> [YOUR GOAL]:
From the data below, copy each line that includes the word "VerificationResult".

> [TASK INPUT]:
• • •

Definition parse_version (v : string) : option ParsedVersion :=
  let trimmed := trim_start_chars (Ascii.eqb "v") (trim v) in
  let without_build := default trimmed (head (split_char "+"%char trimmed)) in
  let '(core, pre_str) := match split_once "-"%char without_build with
                          | Some (core, pre) => (core, Some pre)
                          | None => (without_build, None)
                          end in
  if match pre_str with
     | Some pre => String.eqb pre "" || negb (all_chars is_prerelease_char pre)
     | None => false
     end then None
  else match splitn 4 "."%char core with
       | [p0; p1; p2] =>
           if forallb is_numeric [p0; p1; p2] then
             let?o major := parse_uint u64_max p0 in
             let?o minor := parse_uint u64_max p1 in
             let?o patch := parse_uint u64_max p2 in
             Some (mkVersion major minor patch (bool_decide (is_Some pre_str)))
           else None
       | _ => None
       end.

(** The first pair of components that differ decides; a prerelease comes before its release. *)
Fixpoint compare_components (l : list (N * N)) (otherwise : bool) : bool :=
  match l with
  | [] => otherwise
  | (va, vb) :: l => if (va <? vb)%N then true else if (vb <? va)%N then false else compare_components l otherwise
  end.

Definition is_older_version (a b : string) : bool :=
  match parse_version a, parse_version b with
  | Some pa, Some pb =>
      compare_components [(major pa, major pb); (minor pa, minor pb); (patch pa, patch pb)]
        (prerelease pa && negb (prerelease pb))
  | _, _ => false
  end.

(** ** Assets and checksums *)

(** [std::env::consts::OS] and [ARCH] are arguments. *)
Definition get_asset_name (os arch : string) : string :=
  let os := if String.eqb os "macos" then "darwin" else os in
  let arch := if String.eqb arch "aarch64" then "arm64" else if String.eqb arch "x86_64" then "x64" else arch in
  "tp-" +:+ os +:+ "_" +:+ arch.

Definition is_hash_char (c : ascii) : bool :=
  is_ascii_digit c || let v := N_of_ascii c in ((97 <=? v) && (v <=? 102))%N.

(** [str::split_at], which panics inside a character. *)
Definition split_at (n : nat) (s : string) : outcome (string * string) :=
  let b := as_bytes s in
  if match b !! n with Some x => is_cont x | None => bool_decide (length b ≠ n) end then Panic
  else Ret (str_of_bytes (take n b), str_of_bytes (drop n b)).

(** What one line adds to the map. *)
Definition checksum_line (line : string) : outcome (option (string * string)) :=
  let line := trim_end_char cr line in
  if str_len line <? 66 then Ret None
  else match split_at 64 line with
       | Panic => Panic
       | Ret (hash_part, rest) =>
           let rest := trim_start_chars (λ c, bool_decide (c = " "%char ∨ c = ascii_of_N 9)) rest in
           Ret (if negb (all_chars is_hash_char hash_part) || String.eqb rest "" then None else Some (rest, hash_part))
       end.

Fixpoint checksum_lines (ls : list string) (map : gmap string string) : outcome (gmap string string) :=
  match ls with
  | [] => Ret map
  | l :: ls => match checksum_line l with
               | Panic => Panic
               | Ret None => checksum_lines ls map
               | Ret (Some (rest, hash)) => checksum_lines ls (<[rest := hash]> map)
               end
  end.

Definition parse_checksums (text : string) : outcome (gmap string string) := checksum_lines (lines text) ∅.

(** ** The answer of a new binary *)

Record VerificationOutput := mkOutput { exit_code : option Z; signal : option Z; stdout : string; stderr : string }.
Inductive VerificationResult := Verified (version : string) | Rejected (reason : string).

Definition gatekeeper_hint : string :=
  " On macOS this usually means the download was rejected by Gatekeeper because the binary is unsigned. Re-run with a signed release.".

Definition analyze_verification_output (out : VerificationOutput) : VerificationResult :=
  let exit_nonzero := match exit_code out with Some c => bool_decide (c ≠ 0%Z) | None => false end in
  let killed_by_signal := bool_decide (exit_code out = None) || bool_decide (is_Some (signal out)) in
  if exit_nonzero || (bool_decide (exit_code out = None) && killed_by_signal) then
    match killed_by_signal, signal out with
    | true, Some sig =>
        let exit_str := match exit_code out with None => "null" | Some c => signed_dec c end in
        Rejected ("binary killed by signal " +:+ signed_dec sig +:+ " (exit " +:+ exit_str +:+ ")." +:+ gatekeeper_hint)
    | _, _ =>
        let err := let s := trim (stderr out) in
                   if negb (String.eqb s "") then s
                   else let s2 := trim (stdout out) in if negb (String.eqb s2 "") then s2 else "no output" in
        Rejected ("exit " +:+ signed_dec (default 0%Z (exit_code out)) +:+ ": " +:+ err)
    end
  else
    let stdout := trim (stdout out) in
    if String.eqb stdout "" then Rejected "no output on stdout"
    else match strip_prefix "tp v" stdout with
         | Some (String c _) => if is_ascii_digit c then Verified (trim (default stdout (head (lines stdout))))
                                else Rejected ("unexpected output: " +:+ stdout)
         | _ => Rejected ("unexpected output: " +:+ stdout)
         end.

(** ** Release entries *)

Record Release := mkRelease { tag : string; url : string }.

Definition release_of (tag_key url_key : string) (v : Value) : option Release :=
  let?o tag := value_get v tag_key ≫= as_str in
  let?o url := value_get v url_key ≫= as_str in
  if String.eqb tag "" || String.eqb url "" then None else Some (mkRelease tag url).

(** [from_str] is [serde_json::from_str]. *)
Definition parse_gh_release_json (from_str : string → option Value) (raw : string) : option Release :=
  let?o v := from_str raw in release_of "tagName" "url" v.

Definition parse_github_api_release_json (raw : Value) : option Release := release_of "tag_name" "html_url" raw.

(** ** Where the binary is installed *)

(** [canonical] is [fs::canonicalize] of the path, if that succeeds. *)
Definition detect_homebrew_install (canonical : option string) (binary_path : string) : option string :=
  if String.eqb binary_path "" then None
  else let resolved := default binary_path canonical in
       match split_str "/Cellar/tp/" resolved with
       | Some (prefix, _) => if String.eqb prefix "" then None else Some prefix
       | None => None
       end.

(** ** Versions: their order *)

Definition version_lt (a b : ParsedVersion) : Prop :=
  (major a < major b)%N ∨ major a = major b ∧
  ((minor a < minor b)%N ∨ minor a = minor b ∧
   ((patch a < patch b)%N ∨ patch a = patch b ∧ prerelease a = true ∧ prerelease b = false)).

Lemma compare_components_cons x y l o :
  compare_components ((x, y) :: l) o = true ↔ (x < y)%N ∨ x = y ∧ compare_components l o = true.
Proof.
  cbn [compare_components]. destruct (N.ltb_spec x y); [by split; [left|]|].
  destruct (N.ltb_spec y x); [split; [done|lia]|]. split; [intros; right; split; [lia|done]|].
  intros [?|[_ ?]]; [lia|done].
Qed.

Lemma is_older_spec a b :
  is_older_version a b = true ↔ ∃ pa pb, parse_version a = Some pa ∧ parse_version b = Some pb ∧ version_lt pa pb.
Proof.
  unfold is_older_version, version_lt. split.
  - destruct (parse_version a) as [pa|]; [|done]. destruct (parse_version b) as [pb|]; [|done].
    rewrite !compare_components_cons. cbn [compare_components]. rewrite andb_true_iff, negb_true_iff.
    intros H. by exists pa, pb.
  - intros (pa & pb & -> & -> & H). rewrite !compare_components_cons. cbn [compare_components].
    by rewrite andb_true_iff, negb_true_iff.
Qed.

• • •

> [SOLUTION FOR THIS TASK]:
Inductive VerificationResult := Verified (version : string) | Rejected (reason : string).
Definition analyze_verification_output (out : VerificationOutput) : VerificationResult :=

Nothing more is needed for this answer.